The work closest to his heart was the establishment of training centers for handicapped children. Bishop Greco secured the services of the Sisters of Our Lady of Sorrows, an Italian congregation, to help in this difficult work. He established Louisiana’s first school for the mentally retarded, St. Mary’s in Clarks, in 1955. Another institution, Holy Angels, was opened in Shreveport in 1964. For his service to these, the most needy and therefore the most precious of God’s children, the Bishop was awarded the President’s Cup.
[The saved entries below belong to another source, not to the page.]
(** C7.  [mobilePressButton] with an empty name, or with a duration that is
    given and is no Number, and [mobileSiriCommand] with an empty text end
    in an invalid-argument error with no collaborator called and the
    collaborators' state untouched. *)
Theorem validation_fails_before_any_call
    (name durationSeconds text : value) (s : S) :
  (Value.truthy name = false
   \/ (Lodash.isNil durationSeconds = false
       /\ Lodash.isNumber durationSeconds = false) ->
   exists m : message,
     mobilePressButton name durationSeconds = Throw (InvalidArgumentError m)
     /\ run h (mobilePressButton name durationSeconds) s
        = Outcome [] (inr (InvalidArgumentError m)) s)
  /\ (Value.truthy text = false ->
      exists m : message,
        mobileSiriCommand text = Throw (InvalidArgumentError m)
        /\ run h (mobileSiriCommand text) s
           = Outcome [] (inr (InvalidArgumentError m)) s)
  /\ Value.truthy (VStr EmptyString) = false.
Proof.
  split; [ | split; [ | reflexivity]].
  - intros Hbad. unfold mobilePressButton.
    destruct (Value.truthy name) eqn:Hname; cbn [negb].
    + destruct Hbad as [Hn | [Hnil Hnum]]; [discriminate Hn | ].
      rewrite Hnil, Hnum. cbn [negb andb]. eexists. split; reflexivity.
    + eexists. split; reflexivity.
  - intros Htext. unfold mobileSiriCommand. rewrite Htext. cbn [negb].
    eexists. split; reflexivity.
Qed.

End ValidationClaims.

Lemma getViewportRect_result_witness :
  result (run (Sample.collaborators Sample.phone) getViewportRect O)
  = inl (VObj [("left", VNum (JS.of_Z 0)); ("top", VNum (JS.of_Z 40));
               ("width", VNum (JS.of_Z 800)); ("height", VNum (JS.of_Z 1560))])
  /\ result (run (Sample.collaborators tall_phone) getViewportRect O)
     = inl (VObj [("left", VNum (JS.of_Z 0)); ("top", VNum (JS.of_Z 62));
                  ("width", VNum (JS.of_Z 1200));
                  ("height", VNum (JS.of_Z 2338))]).
Proof.
  split.
  - destruct (getViewportRect_result (Sample.collaborators Sample.phone)
                (Sample.screen Sample.phone) (VNum (JS.of_Z 2))
                (VObj [("width", VNum (JS.of_Z 400));
                       ("height", VNum (JS.of_Z 20))])
                (VNum (JS.of_Z 20)) (VBool false)
                (Sample.window Sample.phone)
                (VNum (JS.of_Z 400)) (VNum (JS.of_Z 800)) O)
      as (Hrun & Hrect & _).
    + intros s. reflexivity.
    + reflexivity.
    + reflexivity.
    + reflexivity.
    + intros s. reflexivity.
    + intros s. reflexivity.
    + reflexivity.
    + reflexivity.
    + rewrite Hrun, Hrect. reflexivity.
  - destruct (getViewportRect_result (Sample.collaborators tall_phone)
                (Sample.screen tall_phone) (VNum (JS.of_Z 3))
                (VObj [("width", VNum (JS.of_Z 400));
                       ("height", VNum (JS.div (JS.of_Z 41) (JS.of_Z 2)))])
                (VNum (JS.div (JS.of_Z 41) (JS.of_Z 2))) (VBool false)
                (Sample.window tall_phone)
                (VNum (JS.of_Z 400)) (VNum (JS.of_Z 800)) O)
      as (Hrun & _ & Hrect & _).
    + intros s. reflexivity.
    + reflexivity.
    + reflexivity.
    + reflexivity.
    + intros s. reflexivity.
    + intros s. reflexivity.
    + reflexivity.
    + reflexivity.
    + rewrite Hrun, Hrect. reflexivity.
Defined.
In 1953, the Diocese of Alexandria marked the 100th anniversary of the establishment of the Diocese of Natchitoches. Samuel Cardinal Stritch, Archbishop of Chicago, assisted at the Pontifical High Mass in St. Francis Xavier Cathedral marking that occasion. Seventy-six diocesan priests and 75 priests of various religious orders and congregations were at work in the diocese’s 74 parishes at that time together with hundreds of religious sisters and brothers. Over 10,000 children were enrolled in Catholic schools throughout the diocese. In 1968, the bishop celebrated his golden sacredotal jubilee with a mass and reception. Cardinal Cushing of Boston came to participate as the guest of honor. During the late 1950’s and early 1960’s, as the nation struggled to ensure equal rights for all, Bishop Greco oversaw the integration of the Catholic school system and ordained Father August Thompson, the first African-American priest for the diocese.
In 1973, Bishop Greco submitted his resignation after 27 years as bishop. He died in Alexandria in 1987. His body is interred in a special tomb erected in his honor by his brother Knights of Columbus in front of the main chapel at Maryhill.